## Activity
I'd like every line from the material below that has "TypedUuidResult" in it.

## Provided data
# # # # #
(** * Traffic-light intersection predictor: a shallow embedding

    Source: [lyft_trajectories/model/tl_light_predictor_intersection.py].

    The development has three parts.  Part I transcribes the program:
    event table and derived columns, vocabulary, the dataset's
    [__getitem__], the valid-window selector, the data loader, the
    gradient hook, the Weibull decoders and the per-batch masked
    losses.  Part II states and proves the properties of the
    specification over those definitions; Part III proves further
    properties of the program.

    Conventions of the embedding.
    - Python integers are [Z]; positions in a table are [Z] because the
      program lets them become negative ([last_valid_idx]).
    - A pandas column is a [list]; a data frame is a list of [row]
      records, one field per column.
    - A Python exception is a [Raise] result of the [py] monad.
    - Python/NumPy/torch floats are idealised: exact rationals ([Q])
      where the program only adds, multiplies, divides and compares,
      with the non-finite values [NaN], [+inf], [-inf] made explicit
      where the program tests for them, and real numbers ([R]) where
      it calls [log] and [pow].  Rounding, overflow and underflow are
      not modelled: a statement over [Q] or [R] is a statement about
      the formulas the program evaluates, not about their float32
      values. *)

From Stdlib Require Import ZArith QArith Qabs Reals Lra Lia List Bool.
From stdpp Require Import gmap strings list fin_maps vector.
Example paint_transmission_doctest :
  paint_transmission (haplotype_array (take 2 <$> doctest_haplotypes))
                     (haplotype_array (drop 2 <$> doctest_haplotypes))
  = Ok [ [3; 5; 5; 7]; [1; 2; 5; 7]; [2; 1; 5; 7]; [5; 4; 5; 7];
         [1; 5; 2; 7]; [6; 6; 6; 7]; [6; 6; 6; 7]; [6; 6; 6; 7] ].
Proof. vm_compute. reflexivity. Qed.

Example phase_progeny_by_transmission_doctest :
  phase_progeny_by_transmission phase_buffer_spec 1%positive false
    {[ 1%positive := mkArray int8 (genotype_array doctest_trios) ]}
  = (Ok (1%positive, doctest_is_phased),
     {[ 1%positive := mkArray int8 (genotype_array doctest_trios_phased) ]}).
Proof. vm_compute. reflexivity. Qed.

(** ** Cells of the array operations *)

Lemma cell_fmap {A B} (f : A → B) (a : list (list A)) i j :
  cell ((λ row : list A, f <$> row) <$> a) i j = f <$> cell a i j.
Proof.
  unfold cell. rewrite list_lookup_fmap.
  destruct (a !! i) as [row|]; simpl; [|done].
  by rewrite list_lookup_fmap.
Qed.

Lemma cell_zip2d {A B C} (f : A → B → C) a b i j :
  cell (zip2d f a b) i j = (x ← cell a i j; y ← cell b i j; Some (f x y)).
Proof.
  unfold cell, zip2d. rewrite lookup_zip_with.
  destruct (a !! i) as [ra|]; simpl; [|done].
  destruct (b !! i) as [rb|]; simpl.
  - by rewrite lookup_zip_with.
  - by destruct (ra !! j).
Qed.

Lemma cell_mask_assign {A} (a : list (list A)) mask v i j :
  cell (mask_assign a mask v) i j
  = (x ← cell a i j; b ← cell mask i j; Some (if b : bool then v else x)).
Proof. apply (cell_zip2d (λ x (b : bool), if b then v else x)). Qed.

Lemma cell_broadcast_col {A B C} (f : A → B → C) a col i j :
  cell (broadcast_col f a col) i j
  = (x ← cell a i j; p ← col !! i; Some (f x p)).
Proof.
  unfold cell, broadcast_col. rewrite lookup_zip_with.
  destruct (a !! i) as [ra|]; simpl; [|done].
  destruct (col !! i) as [p|]; simpl.
  - rewrite list_lookup_fmap. by destruct (ra !! j).
  - by destruct (ra !! j).
Qed.

Lemma cell_row_mask_assign {A} (a : list (list A)) mask v i j :
  cell (row_mask_assign a mask v) i j
  = (x ← cell a i j; b ← mask !! i; Some (if b : bool then v else x)).
Proof.
  unfold cell, row_mask_assign. rewrite lookup_zip_with.
  destruct (a !! i) as [ra|]; simpl; [|done].
  destruct (mask !! i) as [[]|]; simpl.
  - rewrite list_lookup_fmap. by destruct (ra !! j).
  - by destruct (ra !! j).
  - by destruct (ra !! j).
Qed.

Lemma zip_with_fmap_diag {A B C D} (f : B → C → D) (g : A → B) (h : A → C) l :
  zip_with f (g <$> l) (h <$> l) = (λ a, f (g a) (h a)) <$> l.
Proof. induction l; csimpl; [done|]. by f_equal. Qed.

Lemma zip_with_add_zeros (v : list Z) :
  zip_with Z.add v (replicate (length v) 0) = v.
Proof. induction v; simpl; [done|]. f_equal; [lia|done]. Qed.

Lemma forallb_eqb_fmap {A} (g h : A → Z) l :
  forallb id (zip_with Z.eqb (g <$> l) (h <$> l)) = bool_decide (g <$> l = h <$> l).
Proof.
  induction l as [|a l IH]; csimpl; [done|].
  rewrite IH. destruct (Z.eqb_spec (g a) (h a)) as [e|n]; simpl.
  - rewrite e. apply bool_decide_ext. split; [congruence|]. by intros [=].
  - symmetry. apply bool_decide_eq_false. by intros [=].
Qed.

Lemma existsb_zip_with_fmap {A} (f : Z → Z → bool) (g h : A → Z) l :
  existsb id (zip_with f (g <$> l) (h <$> l)) = existsb (λ a, f (g a) (h a)) l.
Proof. induction l; csimpl; [done|]. by f_equal. Qed.

(** ** The stages of [mendel_errors], cell by cell *)

Lemma cell_to_allele_counts alleles g i j :
  cell (to_allele_counts alleles g) i j = allele_counts alleles <$> call_at g i j.
Proof. apply cell_fmap. Qed.

Lemma row_to_allele_counts alleles g i row :
  calls g !! i = Some row →
  to_allele_counts alleles g !! i = Some (allele_counts alleles <$> row).
Proof. intros H. unfold to_allele_counts. by rewrite list_lookup_fmap, H. Qed.

Lemma length_allele_counts alleles c :
  length (allele_counts alleles c) = length alleles.
Proof. unfold allele_counts. apply length_fmap. Qed.

Lemma availability_sum alleles p1 p2 :
  foldr (zip_with Z.add) (replicate (length alleles) 0)
        ((λ gc : list Z, Z.min 1 <$> gc) <$> (allele_counts alleles <$> [p1; p2]))
  = spec_availability alleles p1 p2.
Proof.
  csimpl. unfold allele_counts, spec_availability.
  rewrite <- !list_fmap_compose.
  rewrite <- (length_fmap (Z.min 1 ∘ (λ a, count_allele a p2)) alleles) at 1.
  rewrite zip_with_add_zeros. apply zip_with_fmap_diag.
Qed.

Lemma base_errors_cell alleles parents progeny i j p1 p2 c :
  calls parents !! i = Some [p1; p2] →
  call_at progeny i j = Some c →
  cell (base_errors (length alleles) (to_allele_counts alleles parents)
                    (to_allele_counts alleles progeny)) i j
  = Some (spec_base_count alleles p1 p2 c).
Proof.
  intros Hp Hc. unfold call_at in Hc.
  destruct (calls progeny !! i) as [row|] eqn:Hrow; [|done]. simpl in Hc.
  unfold cell, base_errors, sum_axis1.
  rewrite lookup_zip_with, (row_to_allele_counts _ _ _ _ Hrow). simpl.
  rewrite !list_lookup_fmap, (row_to_allele_counts _ _ _ _ Hp). simpl.
  rewrite !list_lookup_fmap, Hc. simpl.
  unfold spec_base_count. do 4 f_equal. apply (availability_sum alleles p1 p2).
Qed.

Lemma index_axis1_row {A} dim1 k (a : list (list (list A))) col i row :
  index_axis1 dim1 k a = Ok col → a !! i = Some row →
  col !! i = Some (default [] (row !! k)).
Proof.
  unfold index_axis1. case_bool_decide; [|done].
  intros [= <-] Hrow. by rewrite list_lookup_fmap, Hrow.
Qed.

Lemma uniparental_mask_cell alleles p1_gc p2_gc progeny i j p1 p2 c :
  p1_gc !! i = Some (allele_counts alleles p1) →
  p2_gc !! i = Some (allele_counts alleles p2) →
  call_at progeny i j = Some c →
  cell (uniparental_mask p1_gc p2_gc (to_allele_counts alleles progeny)) i j
  = Some (spec_uniparental alleles p1 p2 c).
Proof.
  intros H1 H2 Hc. unfold call_at in Hc.
  destruct (calls progeny !! i) as [row|] eqn:Hrow; [|done]. simpl in Hc.
  unfold cell, uniparental_mask, all_equal.
  rewrite lookup_zip_with, list_lookup_fmap, !lookup_zip_with, H1, H2. simpl.
  rewrite (row_to_allele_counts _ _ _ _ Hrow). simpl.
  rewrite list_lookup_fmap, lookup_zip_with, !list_lookup_fmap, Hc. simpl.
  f_equal. unfold spec_uniparental, spec_share_no_allele, allele_counts.
  by rewrite existsb_zip_with_fmap, !forallb_eqb_fmap.
Qed.

Lemma parent_missing_mask_row parents i p1 p2 :
  calls parents !! i = Some [p1; p2] →
  parent_missing_mask parents !! i
  = Some (call_is_missing p1 || call_is_missing p2).
Proof.
  intros H. unfold parent_missing_mask, is_missing.
  rewrite !list_lookup_fmap, H. simpl. by rewrite orb_false_r.
Qed.
Lemma foldl_insert_lookup (rows : list (Z * Db.row)) (tbl : Db.table) id :
  let tbl' := foldl (fun t kv => <[kv.1 := kv.2]> t) tbl rows in
  (id ∉ rows.*1 -> tbl' !! id = tbl !! id) /\
  (forall i row, rows !! i = Some (id, row) ->
     (forall j row', (i < j)%nat -> rows !! j <> Some (id, row')) ->
     tbl' !! id = Some row).
Proof.
  induction rows as [|[k v] rows IH] using rev_ind; cbn.
  - split; [done|]. intros i row Hi. by rewrite lookup_nil in Hi.
  - rewrite foldl_app. cbn. destruct IH as [IH1 IH2]. split.
    + rewrite fmap_app, not_elem_of_app. cbn. rewrite list_elem_of_singleton.
      intros [Hin Hne]. rewrite lookup_insert_ne by done. by apply IH1.
    + intros i row Hi Hlast.
      destruct (decide (k = id)) as [->|Hne].
      * rewrite lookup_insert_eq.
        destruct (decide (i = length rows)) as [->|Hi'].
        -- rewrite lookup_app_r, Nat.sub_diag in Hi by lia. cbn in Hi. by simplify_eq.
        -- exfalso. apply (Hlast (length rows) v).
           ++ apply lookup_lt_Some in Hi. rewrite length_app in Hi. cbn in Hi. lia.
           ++ by rewrite lookup_app_r, Nat.sub_diag by lia.
      * rewrite lookup_insert_ne by done.
        assert (Hlt : (i < length rows)%nat).
        { destruct (decide (i < length rows)%nat); [done|].
          rewrite lookup_app_r in Hi by lia.
          destruct (i - length rows)%nat; cbn in Hi; [by simplify_eq|done]. }
        rewrite lookup_app_l in Hi by done.
        apply (IH2 i row Hi). intros j row' Hij Hj.
        apply (Hlast j row' Hij). rewrite lookup_app_l; [done|].
        by apply lookup_lt_Some in Hj.
Qed.
(* ===== verification/Uuid.v ===== *)
(** * UUID text, ordering, layouts and generation

    Models [src/project/src/core/uuid/uuid.{hpp,cpp}].  A [byte] is an [N] below
    256 and an array of sixteen is the list inside [Uuid]; [u32] arithmetic is
    taken modulo 2^32.  The cryptographic random source is outside the file: the
    generators take what [RandomBytes16] delivered as an argument. *)

From Stdlib Require Import Ascii.
From S2P Require Import Prelude Platform.

(** ** Results and policies *)

Record UuidResult := mkUuidResult {
  ur_status : Status; ur_value : Uuid; ur_diagnostic : DiagnosticRecord }.
Record UuidParseResult := mkUuidParseResult {
  upr_status : Status; upr_value : Uuid; upr_diagnostic : DiagnosticRecord }.
Record TypedUuidResult := mkTypedUuidResult {
  tur_status : Status; tur_value : TypedUuid; tur_diagnostic : DiagnosticRecord }.

Definition ur_ok (r : UuidResult) : bool := status_ok (ur_status r).
Definition upr_ok (r : UuidParseResult) : bool := status_ok (upr_status r).
Definition tur_ok (r : TypedUuidResult) : bool := status_ok (tur_status r).

Record UuidVersionPolicy := mkUuidVersionPolicy {
  allow_v1 : bool; allow_v2 : bool; allow_v3 : bool; allow_v4 : bool;
  allow_v5 : bool; allow_v6 : bool; allow_v7 : bool }.

Record UuidV7TimePrefixResult := mkTimePrefix {
  tp_ok : bool;
  tp_fallback_to_uncompressed_uuid : bool;
  tp_unix_epoch_millis : N;
  tp_refusal_reason : string }.
(** The part of [Evaluate] after the state is settled. *)
Definition evaluate_state (m : RowVersionMetadata) (s : VisibilitySnapshot)
    (state : RowVersionState) : VisibilityObservation :=
  let creator := ti_local_id (rvi_creator_transaction (rvm_identity m)) in
  if decide (state = rvs_recovery_required \/ state = rvs_limbo) then
    visibility_warning vd_requires_recovery "SB-ROW-VISIBILITY-REQUIRES-RECOVERY"
      "row_version.visibility_requires_recovery" (RowVersionStateName (rvm_state m))
  else if decide (state = rvs_prepared \/ state = rvs_uncommitted) then
    if vs_allow_reader_own_uncommitted s && local_id_valid (vs_reader_transaction s) &&
       bool_decide (creator = vs_reader_transaction s)
    then visibility_ok vd_visible
    else visibility_warning vd_wait_for_transaction "SB-ROW-VISIBILITY-WAITS-FOR-TRANSACTION"
           "row_version.visibility_waits_for_transaction" (RowVersionStateName (rvm_state m))
  else if decide (state = rvs_rolled_back \/ state = rvs_delete_marker) then
    visibility_ok vd_invisible
  else if negb (bool_decide (state = rvs_committed) &&
                bool_decide (rvm_creator_transaction_state m = ts_committed)) then
    visibility_warning vd_wait_for_transaction "SB-ROW-CREATOR-NOT-COMMITTED"
      "row_version.creator_not_committed" (TransactionStateName (rvm_creator_transaction_state m))
  else if (vs_visible_through_local_transaction_id_is_boundary s ||
           bool_decide (vs_visible_through_local_transaction_id s <> kInvalidLocalTransactionId)) &&
          bool_decide (vs_visible_through_local_transaction_id s < creator) then
    visibility_ok vd_invisible
  else if vs_visible_through_commit_sequence_is_boundary s &&
          bool_decide (rvm_creator_commit_sequence m = 0) then
    mkVisibilityObservation
      (row_error "CATALOG.INVALID_INPUT" "row_version.creator_commit_sequence_missing" "")
      vd_unknown
  else if vs_visible_through_commit_sequence_is_boundary s &&
          bool_decide (vs_visible_through_commit_sequence s < rvm_creator_commit_sequence m) then
    visibility_ok vd_invisible
  else if decide (creator ∈ vs_active_excluded_local_transaction_ids s \/
                  creator ∈ vs_in_doubt_excluded_local_transaction_ids s) then
    visibility_ok vd_invisible
  else visibility_ok vd_visible.

(** [row_observation_detail::Evaluate] *)
Definition Evaluate (m : RowVersionMetadata) (s : VisibilitySnapshot)
    (delete_effect : bool) : VisibilityObservation :=
  let validated := ObserveRowVersionMetadata m in
  if negb (obs_ok validated) then mkVisibilityObservation validated vd_unknown
  else if delete_effect && bool_decide (rvm_state m = rvs_delete_marker) then
    match delete_effect_state (rvm_creator_transaction_state m) with
    | Some state => evaluate_state m s state
    | None =>
      mkVisibilityObservation
        (row_error "SB-ROW-UNKNOWN-CREATOR-TRANSACTION-STATE"
           "row_version.unknown_creator_transaction_state" "") vd_unknown
    end
  else evaluate_state m s (rvm_state m).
# # # # #
## Solution
Record TypedUuidResult := mkTypedUuidResult {
Definition tur_ok (r : TypedUuidResult) : bool := status_ok (tur_status r).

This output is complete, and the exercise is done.